UNICEF supporter and rugby star Tendai Mtawarira ‘The Beast’ urges schools to remain open during COVID-19 pandemic
NAIROBI/JOHANNESBURG, 18 September 2021 – Famed Zimbabwean-born, South African rugby star Tendai Mtawarira, nicknamed ‘The Beast’, has joined UNICEF’s call in urging schools in Eastern and Southern Africa to remain open and safe during the COVID-19 pandemic, and for parents to send their children to school.
“I am deeply worried about the futures of our children if school closures continue”, he said in a video message from his home in South Africa, adding: “Across Africa, schools are not only places of learning, but places that protect many children from violence, often offering them their one nutritious meal of the day, and a way out of living in poverty”.
The retired star of South Africa’s national rugby team said Africa has learned a great deal throughout the COVID-19 pandemic; and that with the right measures in place, schools can stay open safely with the knowledge that children are less likely to fall ill with COVID-19 nor spread the disease.
UNICEF Regional Director for Eastern and Southern Africa, Mohamed Fall, thanked Mtawarira for using his powerful voice to urge schools to be the ‘last to close and the first to open’. Mr. Fall said, “Ministries of Health and Education across the region have shown that close collaboration, real-time assessment of evidence and adherence to safety measures can keep schools safe and open. Keeping school gates open as we continue to fight COVID-19 is vital for the well-being and education of African children, as well as the future of the continent.”
Currently, there are 18.9 million children still out of school due to COVID-19 related closures across the Eastern and Southern African region. Ugandan schools are still fully closed affecting 14.6 million learners. In Mozambique pre-primary learning is still yet to open, and an estimated 4.3 million children are still out of school. Thanks to strong collaboration between Ministries of Health and Education, and the strengthening of evidence-based decision-making practices, Botswana, Eswatini, Namibia, Rwanda, South Africa, Zambia and Zimbabwe recently re-opened schools after full or partial closures.
Mtawarira, who now runs The Beast Foundation to support children and youth, and who last year collaborated with UNICEF to produce a video titled ‘Africa Strong’ to mark the Day of the African Child, concluded the video with this message: “So, my fellow parents and Africans, let’s encourage our schools to stay safe and open, and our children to return to their classrooms. And let’s ensure our kids practice behaviours that we know can prevent the spread of the virus – wear their masks, social distance and wash or sanitize their hands regularly. Prioritizing children’s education is the best investment in the future – for Africa and for all of us.”
Note to editors:
- Mtawarira is a decorated rugby star who played for the South African national rugby team since 2008. He was named in South Africa's squad for the 2019 Rugby World Cup, when South Africa went on to win the tournament and become World Champions. He also holds the record for the most Super Rugby caps by a South African with 160 caps.

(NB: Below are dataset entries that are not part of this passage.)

(** [needle in hay] on (byte) strings: [needle] occurs as a substring. *)
Fixpoint contains (needle hay : string) : bool :=
  String.prefix needle hay
  || match hay with
     | EmptyString => false
     | String _ rest => contains needle rest
     end.

(** The double-quote character as a one-character string. *)
Definition dquote : string := String (ascii_of_nat 34) EmptyString.

(** [os.path.basename]: what follows the last ['/']. *)
Fixpoint basename (p : string) : string :=
  match p with
  | EmptyString => EmptyString
  | String c rest =>
      if contains "/" rest then basename rest
      else if Ascii.eqb c "/" then rest
      else p
  end.

(** ** Exceptions *)

Inductive exn : Type :=
| DiskError (args : list string)
| OSError (errno : Z) (msg : string)
| KeyError (arg : string)
| ValueError.

Inductive result (A : Type) : Type :=
| Ok (a : A)
| Raise (e : exn).
Arguments Ok {A} a.
Arguments Raise {A} e.

(** ** The host: the external collaborators of the module *)

(** What [sys_command] hands back: the joined output and the exit code. *)
Record CmdResult : Type := mkCmdResult {
  output : string;
  exit_code : Z
}.

(** A decoded structured query output: a top-level object whose keys
    ([loopdevices], [blockdevices]) carry arrays of flat records. *)
Abbreviation table := (gmap string (list (gmap string scalar))).

Class Host : Type := {
  World : Type;
  (** [helpers.general.sys_command(cmd, hide_from_log=...)]; the keyword
      is [None] where the call does not pass it *)
  sys_command : string -> option bool -> World -> CmdResult * World;
  (** [json.loads(o.decode('UTF_8'))]; [None] when decoding or parsing
      raises (a [ValueError] in both cases) *)
  json_loads : string -> option table;
  (** [os.path.islink] *)
  islink : string -> World -> bool;
  (** [os.path.abspath] *)
  abspath : string -> World -> string;
  (** [libc.mount(source, target, fs, flags, options)] *)
  libc_mount : string -> string -> string -> Z -> string -> World -> Z * World;
  (** [ctypes.get_errno()] *)
  get_errno : World -> Z;
  (** [os.strerror] *)
  strerror : Z -> string
}.

(** What the module does to the outside, in order. *)
Inductive event : Type :=
| ECmd (cmd : string)
| EMount (source target fs : string) (flags : Z) (options : string).

Record Sys `{Host} : Type := mkSys {
  world : World;
  trace : list event
}.
Arguments mkSys {_} _ _.

(** ** The monad: state passing with exceptions *)

Definition M (S A : Type) : Type := S -> result A * S.

Definition ret {S A} (a : A) : M S A := fun s => (Ok a, s).

Definition raise {S A} (e : exn) : M S A := fun s => (Raise e, s).

Definition bind {S A B} (m : M S A) (k : A -> M S B) : M S B :=
  fun s =>
    match m s with
    | (Ok a, s') => k a s'
    | (Raise e, s') => (Raise e, s')
    end.

Declare Scope py_scope.
Delimit Scope py_scope with py.
Notation "x <- m ;; k" := (bind m (fun x => k))
  (at level 100, m at next level, right associativity) : py_scope.
Notation "m ;;; k" := (bind m (fun _ => k))
  (at level 100, right associativity) : py_scope.

(** A computation on the system, run by a method of a mutable object. *)
Definition lift {O S A} (m : M S A) : M (O * S) A :=
  fun os =>
    match m (snd os) with
    | (r, s') => (r, (fst os, s'))
    end.

Definition get_self {O S} : M (O * S) O := fun os => (Ok (fst os), os).

(** An expression statement: the value is computed and dropped. *)
Definition discard {S A} (a : A) : M S unit := fun s => (Ok tt, s).

Definition set_self {O S} (o : O) : M (O * S) unit :=
  fun os => (Ok tt, (o, snd os)).

(** [with mgr as c: body].  The exit step runs on every way out of the
    body; an exception raised in the body is dropped only when the exit
    step returns a true value, and an exception of the exit step itself
    takes its place.  The result is [None] when the exception was dropped. *)
Definition with_stmt {S C A} (enter : M S C) (exit : option exn -> M S scalar)
    (body : C -> M S A) : M S (option A) :=
  fun s =>
    match enter s with
    | (Raise e, s1) => (Raise e, s1)
    | (Ok c, s1) =>
        match body c s1 with
        | (Ok a, s2) =>
            match exit None s2 with
            | (Ok _, s3) => (Ok (Some a), s3)
            | (Raise e', s3) => (Raise e', s3)
            end
        | (Raise e, s2) =>
            match exit (Some e) s2 with
            | (Ok r, s3) => if truthy r then (Ok None, s3) else (Raise e, s3)
            | (Raise e', s3) => (Raise e', s3)
            end
        end
    end.

Section HostOps.
Context `{Host}.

- Mtawarira belongs to an exclusive group of elite rugby players who have played 100 or more international games - only 77 players from 13 different countries have achieved this feat in history.
- Mtawarira is passionate about youth education, youth engagement and using sports for good and has established his own Foundation to further those goals. As a UNICEF supporter, he uses his powerful voice to bring attention to issues affecting young people’s access to education, including disruptions to schooling due to COVID-19. His The Beast Foundation focuses on assisting young people through sport, education and life skills.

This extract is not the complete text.